The portrait shows Shakespeare in three-quarter view, gazing steadily out at the viewer, dressed in a black doublet with slashed sleeves. It bears a resemblance to the Chandos portrait in the National Portrait Gallery with the white falling collar and wavy hair, although the style of dress is more reminiscent of the Droeshout engraving from the First Folio of 1623. The face however is highly distinctive and painted with great sensitivity. Related anecdotes suggest that the sitter was an actor of the day who was thought to strongly resemble Shakespeare.
The portrait was less well known until the 1720s when an engraving of it was produced by John Simon, increasing its familiarity to viewers. The portrait at that time was in the possession of the artist Thomas Wright. A portrait by Wright in pastels is also in the collection of the Shakespeare Birthplace Trust (SBT 1994-19/123) and has some similarities with the Soest.
Portraits were becoming increasingly popular when Shakespeare was writing, and there was a growing trend for professional men aspiring to be gentlemen to commission their own portraits, in order to demonstrate their position in society. Portrait painters and their works however were not yet held in particularly high esteem in England, as they were on the continent, and commissioning a portrait was relatively inexpensive. In addition the word ‘portrait’ did not have common currency and it appears just twice in Shakespeare’s plays and poems. Frequently used instead were ‘picture’, ‘painting’, ‘image’, ‘table’ and ‘counterfeit’. Often these words had connotations of deception or dissemblance.

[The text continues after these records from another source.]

(** X21: whatever the path and the file, the message [update_wss_details]
    returns tells what happened to the triple: with "File not found",
    "Invalid JSON" or "Missing keys" the load is rejected and the triple
    is as before; with "Loaded successfully" the flag is true and the
    host is ["localhost"]; with "Error" the load is rejected and host and
    port are as before. *)
Theorem update_wss_details_outcome (source_path : string) (d : wss_details) :
  let r := update_wss_details int_of_str int_of_float path_exists load_json source_path d in
  match snd (fst r) with
  | FileNotFound | InvalidJSON | MissingKeys _ => fst (fst r) = false ∧ snd r = d
  | LoadedSuccessfully => fst (fst r) = true ∧ IP (snd r) = "localhost"
  | ErrorMessage _ => fst (fst r) = false ∧ IP (snd r) = IP d ∧ PORT (snd r) = PORT d
  end.
Proof.
  unfold update_wss_details.
  destruct (negb (str_truthy source_path) || negb (path_exists source_path)); [by split|].
  destruct (load_json source_path) as [e| |source_data]; [by split | by split |].
  destruct (missing_keys required_keys source_data) as [[|k ks]|e]; [|by split|by split].
  destruct (py_get_default source_data "server_password" (JStr "")) as [pw|e]; [|by split].
  destruct (let* p := py_get_default source_data "server_port" (JInt 4455) in
            py_int int_of_str int_of_float p) as [port|e]; by split.
Qed.

(** X22: a file that decodes to anything but a JSON object (a list, a
    string, a number, a boolean, [null]) is rejected and leaves the
    triple as it was, even when the list or the string contains the two
    key names. *)
Theorem update_wss_details_not_an_object (source_path : string) (d : wss_details)
    (source_data : json) :
  load_json source_path = Loaded source_data →
  is_object source_data = false →
  let r := update_wss_details int_of_str int_of_float path_exists load_json source_path d in
  fst (fst r) = false ∧ snd r = d.
Proof.
  intros Hload Hobj. unfold update_wss_details.
  destruct (negb (str_truthy source_path) || negb (path_exists source_path)); [by split|].
  rewrite Hload.
  destruct (missing_keys required_keys source_data) as [[|k ks]|e]; [|by split|by split].
  destruct source_data; try discriminate Hobj; by split.
Qed.

(** X23: after a load of a file that is an object with both keys and a
    port that [int] accepts, a GET of [/api/obswss] answers 200 with the
    host ["localhost"], the converted port and the password of the file;
    what was in memory before does not show. *)
Theorem obswss_after_load {FS : Type} `{FileSystem FS}
    (static_GET : string → gmap string string → FS → outcome FS)
    (SCRIPT_DIR source_path : string) (d : wss_details) members pw port z
    (query_params : gmap string string) (fs : FS) :
  source_path ≠ "" → path_exists source_path = true →
  load_json source_path = Loaded (JObj members) →
  assoc_get "server_password" members = Some pw →
  assoc_get "server_port" members = Some port →
  py_int int_of_str int_of_float port = Ret z →
  let r := update_wss_details int_of_str int_of_float path_exists load_json source_path d in
  fst (fst r) = true ∧
  out_response (do_GET SCRIPT_DIR static_GET "/api/obswss" query_params (snd r) fs)
  = Response 200 (DetailsBody {| IP := "localhost"; PORT := z; PW := pw |}).
Proof.
  intros Hpath Hex Hload Hpw Hport Hint r. subst r.
  rewrite (update_success int_of_str int_of_float path_exists load_json
             source_path d members pw port z Hpath Hex Hload Hpw Hport Hint).
  by split.
Qed.
End ConfigOutcome.

(** ** The HTTP listener and the script callbacks *)

Section HTTPLifecycle.
Import Host HTTP.
Variable int_of_str : string → option Z.
Variable int_of_float : float → option Z.
Variable path_exists : string → bool.
Variable load_json : string → load_result.
Variable exn_text : exn → string.

Abbreviation run := (run_calls int_of_str int_of_float path_exists load_json exn_text).
Abbreviation step := (run_call int_of_str int_of_float path_exists load_json exn_text).

Lemma http_stop_step (s : server_state) :
  let '(s1, evs) := stop_server s in
  open_after (listening s) evs = listening s1 ∧ (peak (listening s) evs ≤ 1)%nat ∧
  HTTP_SERVER_INSTANCE s1 = None ∧ SERVER_THREAD s1 = false ∧
  CURRENT_HTTP_PORT s1 = CURRENT_HTTP_PORT s ∧ WSS_DETAILS s1 = WSS_DETAILS s.
Proof.
  unfold stop_server, listening. destruct (HTTP_SERVER_INSTANCE s) as [port|]; simpl.
  - unfold open_after. simpl. rewrite Z.eqb_refl. simpl. repeat split; try reflexivity; lia.
  - repeat split; try reflexivity; lia.
Qed.

Lemma http_start_step (bind : Z → option Z) port (s : server_state) :
  binds_requested bind →
  CURRENT_HTTP_PORT s = port →
  let '(s1, evs) := start_server bind port s in
  open_after (listening s) evs = listening s1 ∧ (peak (listening s) evs ≤ 1)%nat ∧
  on_current_port s1.
Proof.
  intros Hbind Hport. unfold start_server. pose proof (http_stop_step s) as Hstop.
  destruct (stop_server s) as [s0 closed].
  destruct Hstop as (Hopen & Hpeak & Hnone & Hthread & Hcur & _).
  assert (Hheld : listening s0 = []) by (unfold listening; by rewrite Hnone).
  destruct (bind port) as [bound|] eqn:Hbound.
  - rewrite open_after_app, peak_app, Hopen, Hheld. simpl.
    split; [reflexivity|]. split; [lia|]. split; [|reflexivity].
    simpl. intros p [= <-] Hnonzero. rewrite Hcur, Hport in *. by apply (Hbind port).
  - split; [by rewrite Hopen, Hheld|]. split; [exact Hpeak|]. split; [|simpl; exact Hthread].
    simpl. discriminate.
Qed.

Lemma http_call_step (bind : Z → option Z) (c : call) (s : server_state) :
  binds_requested bind →
  on_current_port s →
  let '(s1, evs) := step bind c s in
  open_after (listening s) evs = listening s1 ∧ (peak (listening s) evs ≤ 1)%nat ∧
  on_current_port s1.
Proof.
  intros Hbind Hinv.
  assert (Hidle : open_after (listening s) [] = listening s ∧
                  (peak (listening s) [] ≤ 1)%nat).
  { split; [reflexivity|]. unfold listening. destruct (HTTP_SERVER_INSTANCE s); simpl; lia. }
  destruct c as [st|st|st|]; unfold run_call.
  - unfold script_load. by apply (http_start_step bind _ (ServerState _ _ _ _)).
  - unfold on_port_changed. destruct (negb _).
    + by apply (http_start_step bind _ (ServerState _ _ _ _)).
    + destruct Hidle as [Ho Hp]. split; [exact Ho|]. split; [exact Hp | exact Hinv].
  - unfold on_wss_path_changed.
    destruct (update_wss_details _ _ _ _ _ _) as [[flag msg] details]. simpl.
    destruct Hidle as [Ho Hp]. split; [exact Ho|]. split; [exact Hp | exact Hinv].
  - unfold script_unload. pose proof (http_stop_step s) as Hstop.
    destruct (stop_server s) as [s1 evs].
    destruct Hstop as (Hopen & Hpeak & Hnone & Hthread & _).
    split; [exact Hopen|]. split; [exact Hpeak|]. split.
    + rewrite Hnone. discriminate.
    + by rewrite Hthread, Hnone.
Qed.

Lemma http_calls_steps (bind_at : nat → Z → option Z) (cs : list call) : ∀ n s,
  (∀ k, binds_requested (bind_at k)) →
  on_current_port s →
  let '(s1, evs) := run bind_at n cs s in
  open_after (listening s) evs = listening s1 ∧ (peak (listening s) evs ≤ 1)%nat ∧
  on_current_port s1.
Proof.
  induction cs as [|c rest IH]; intros n s Hbind Hinv; simpl.
  - split; [reflexivity|]. split; [|exact Hinv].
    unfold listening. destruct (HTTP_SERVER_INSTANCE s); simpl; lia.
  - pose proof (http_call_step (bind_at n) c s (Hbind n) Hinv) as Hstep.
    destruct (step (bind_at n) c s) as [s1 evs1]. destruct Hstep as (Hopen1 & Hpeak1 & Hinv1).
    pose proof (IH (S n) s1 Hbind Hinv1) as Hrest.
    destruct (run bind_at (S n) rest s1) as [s2 evs2].
    destruct Hrest as (Hopen2 & Hpeak2 & Hinv2).
    rewrite open_after_app, peak_app, Hopen1.
    split; [exact Hopen2|]. split; [lia | exact Hinv2].
Qed.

For example, the word ‘paint’ in both its noun and verb forms especially indicated fakery, as did its derivatives. ‘Are you like the painting of a sorrow,/A face without a heart?’ asks Claudius of Laertes in Hamlet (IV.7.107-8), suggesting that portraits were considered superficial, that they quite literally did not get to the heart of a person and were no substitute for the real thing. Throughout Hamlet characters question whether you can trust what you see and much of Shakespeare’s work presents a dichotomy between outward appearances and inward feelings –all that cross-dressing is only the most obvious example.

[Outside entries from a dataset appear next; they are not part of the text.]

(** * Products API: validation gate, error handler and product model

    A shallow embedding of the request-validation middleware
    ([src/middleware/validation.js]), the Joi schemas of
    [src/validation/schemas.js], the product routes, the central error
    handler and the [Product] model of the Products API, together with
    the properties of the product listing and of the product store.

    Conventions of the embedding.
    - A JavaScript number is the rational it denotes, kept in lowest
      terms ([Qred]); [Infinity] and [-Infinity] are separate values,
      and [-0] is [0].  The schemas and the listing compute on these
      rationals as if no operation rounded.  Module [Binary64] gives
      the rounding of IEEE 754 doubles; it decides which literals Joi
      reads as numbers, and [Product.pre_save_double] is the pre-save
      middleware as the doubles compute it.
    - A JavaScript string is a [string] of code units below 256.
    - A JavaScript object used as a record of request fields is a
      [gmap string value]: key order is not observable here.
    - Joi is a dependency of the repository, not part of it.  Module
      [Joi] gives the part of its validation algorithm that the schemas
      of this repository exercise. *)

From Stdlib Require Import QArith Qround Qabs Qpower ZArith String Ascii List Lia.
From Stdlib Require Qcanon.
From stdpp Require Import gmap strings list fin_maps.

Close Scope Q_scope.

(** Method chaining, [s |> trim |> min 1], reads as [Joi.string().trim().min(1)]. *)
Notation "s |> f" := (f s) (at level 45, left associativity, only parsing).

(* ===================================================================== *)
(** ** JavaScript values and the built-ins the code calls                *)
(* ===================================================================== *)

Module JS.

(** The values a parsed JSON body or a parsed query string can hold in
    one field.  [VComposite] stands for an array or a nested object. *)
Inductive value : Type :=
| VNull
| VBool (b : bool)
| VNum (q : Q)
| VInfinity (negative : bool)
| VStr (s : string)
| VComposite.

(** A number literal, in lowest terms. *)
Definition num (q : Q) : value := VNum (Qred q).

(** [x < y] and [x > y] on numbers. *)
Definition Qlt_bool (x y : Q) : bool := negb (Qle_bool y x).

(** ToBoolean, on a property that may be absent ([undefined]). *)
Definition truthy (v : option value) : bool :=
  match v with
  | None => false
  | Some VNull => false
  | Some (VBool b) => b
  | Some (VNum q) => negb (Qeq_bool q 0)
  | Some (VInfinity _) => true
  | Some (VStr s) => negb (String.eqb s "")
  | Some VComposite => true
  end.

(** [a < b] on two properties: the comparison the code applies to two
    validated numbers.  A comparison with [undefined] is false. *)
Definition lt (a b : option value) : bool :=
  match a, b with
  | Some (VNum x), Some (VNum y) => Qlt_bool x y
  | Some (VInfinity true), Some (VNum _) => true
  | Some (VNum _), Some (VInfinity false) => true
  | Some (VInfinity true), Some (VInfinity false) => true
  | _, _ => false
  end.

(** [Math.round]: to the nearest integer, halves towards +infinity. *)
Definition Math_round (x : Q) : Z := Qfloor (x + (1 # 2))%Q.

(** [Math.ceil]. *)
Definition Math_ceil (x : Q) : Z := Qceiling x.

(** [Math.trunc]: towards zero. *)
Definition Math_trunc (x : Q) : Z :=
  if Qle_bool 0 x then Qfloor x else Qceiling x.

(** [Math.pow(10, n)] for a natural exponent. *)
Definition pow10 (n : nat) : Z := Z.pow 10 (Z.of_nat n).

(** White space of [String.prototype.trim] and of the regular
    expression class [\s], among the code units below 256: tab to
    carriage return, space, and the no-break space U+00A0. *)
Definition is_space (c : ascii) : bool :=
  let n := nat_of_ascii c in
  (n =? 32)%nat || ((9 <=? n)%nat && (n <=? 13)%nat) || (n =? 160)%nat.

Fixpoint trimStart (s : string) : string :=
  match s with
  | String c r => if is_space c then trimStart r else s
  | EmptyString => EmptyString
  end.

As is often the case in Shakespeare scholarship, the subject of Shakespearian portraiture is a hotly contested one. Our desire to know what the Bard looked like goes hand in hand with a yearning to understand the mind that produced the works we know so well today. The Holy Grail would surely be a contemporary likeness, which the Soest portrait is clearly not. It is regarded however as one of the earliest memorial portraits to be produced. Painted after the Restoration in 1660, when the Puritan ban on the performance of plays was lifted, it reflects the revival of interest in the theatre of the English Renaissance and in Shakespeare’s works. His increased popularity prompted a growing desire to look upon his image, to seek indicators of his genius in his features. This portrait represents that desire, which has continued to this day and shows no signs of abating.

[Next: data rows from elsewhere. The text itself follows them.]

(* ------------------------------------------------------------------ *)
(** ** Shape of the merged [data] *)

(** The merged map does not depend on the order in which the key set
    [json_data.keys() | csv_data.keys()] is iterated: two orders of the
    same keys that both complete give the same dict for every sample. *)
Theorem merge_order_independent (J : gmap string loc)
  (C : gmap string (gmap string Value)) (h : Heap) (ks1 ks2 : list string)
  (h1 h2 : Heap) (data1 data2 : gmap string loc) :
  heap_wf h J -> NoDup ks1 -> NoDup ks2 -> (forall s, In s ks1 <-> In s ks2) ->
  for_each (merge_step J C) (h, ∅) ks1 = inr (h1, data1) ->
  for_each (merge_step J C) (h, ∅) ks2 = inr (h2, data2) ->
  deref h1 data1 = deref h2 data2.
Proof.
  intros Hwf Hnd1 Hnd2 Hks H1 H2.
  destruct (merge_loop_spec J C ks1 h ∅ h1 data1 Hnd1 Hwf (fun _ _ => lookup_empty _) H1)
    as (_ & _ & Hout1 & Hin1 & _).
  destruct (merge_loop_spec J C ks2 h ∅ h2 data2 Hnd2 Hwf (fun _ _ => lookup_empty _) H2)
    as (_ & _ & Hout2 & Hin2 & _).
  apply map_eq. intros s. unfold deref. rewrite !lookup_omap.
  destruct (decide (s ∈ ks1)) as [Hs|Hs].
  - assert (Hs2 : s ∈ ks2) by (apply list_elem_of_In, Hks, list_elem_of_In, Hs).
    destruct (Hin1 s Hs) as (l1 & d1 & Hd1 & -> & _ & Ho1).
    destruct (Hin2 s Hs2) as (l2 & d2 & Hd2 & -> & _ & Ho2).
    simpl. rewrite Ho1, Ho2. congruence.
  - assert (Hs2 : s ∉ ks2).
    { intros Hs2. apply Hs, list_elem_of_In, Hks, list_elem_of_In, Hs2. }
    rewrite (Hout1 s Hs), (Hout2 s Hs2).
    rewrite lookup_empty. done.
Qed.

Lemma merge_order_independent_witness :
  exists h1 data1 h2 data2,
  for_each (merge_step {[ "s1"%string := 1%positive ]}
              {[ "s1"%string := scenario_agg; "s2"%string := scenario_agg ]})
    (scenario_heap, ∅) ["s1"; "s2"]%string = inr (h1, data1) /\
  for_each (merge_step {[ "s1"%string := 1%positive ]}
              {[ "s1"%string := scenario_agg; "s2"%string := scenario_agg ]})
    (scenario_heap, ∅) ["s2"; "s1"]%string = inr (h2, data2) /\
  deref h1 data1 = deref h2 data2.
Proof.
  assert (Hwf : heap_wf scenario_heap {[ "s1"%string := 1%positive ]}).
  { pose proof (load_json_spec [("s1"%string, scenario_summary)]) as H.
    change (load_json [("s1"%string, scenario_summary)])
      with (scenario_heap, ({[ "s1"%string := 1%positive ]} : gmap string loc)) in H.
    apply H. }
  destruct (for_each (merge_step {[ "s1"%string := 1%positive ]}
              {[ "s1"%string := scenario_agg; "s2"%string := scenario_agg ]})
    (scenario_heap, ∅) ["s1"; "s2"]%string) as [e1|[h1 data1]] eqn:E1;
    [vm_compute in E1; discriminate|].
  destruct (for_each (merge_step {[ "s1"%string := 1%positive ]}
              {[ "s1"%string := scenario_agg; "s2"%string := scenario_agg ]})
    (scenario_heap, ∅) ["s2"; "s1"]%string) as [e2|[h2 data2]] eqn:E2;
    [vm_compute in E2; discriminate|].
  exists h1, data1, h2, data2. split; [reflexivity|]. split; [reflexivity|].
  apply (merge_order_independent {[ "s1"%string := 1%positive ]}
           {[ "s1"%string := scenario_agg; "s2"%string := scenario_agg ]}
           scenario_heap ["s1"; "s2"]%string ["s2"; "s1"]%string h1 h2 data1 data2).
  - exact Hwf.
  - apply NoDup_cons; split; [set_solver|]. apply NoDup_singleton.
  - apply NoDup_cons; split; [set_solver|]. apply NoDup_singleton.
  - intros s. simpl. tauto.
  - exact E1.
  - exact E2.
Defined.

The questioning of the truth of outward appearances in Shakespeare’s writing provides a nice parallel with the debates around images of the man himself. In his preface to the First Folio, Ben Jonson told us to ‘looke/Not on his Picture, but his Booke’. But we are visually-minded people; we keep looking on the pictures. The slim chance of ever knowing precisely what Shakespeare looked like is not, it seems, a deterrent, but it does mean we have to focus on those images which are already part of the legend. It is fortunate therefore that some of them, including the Soest now gracing the walls of our Reading Room, are also extremely attractive works of art.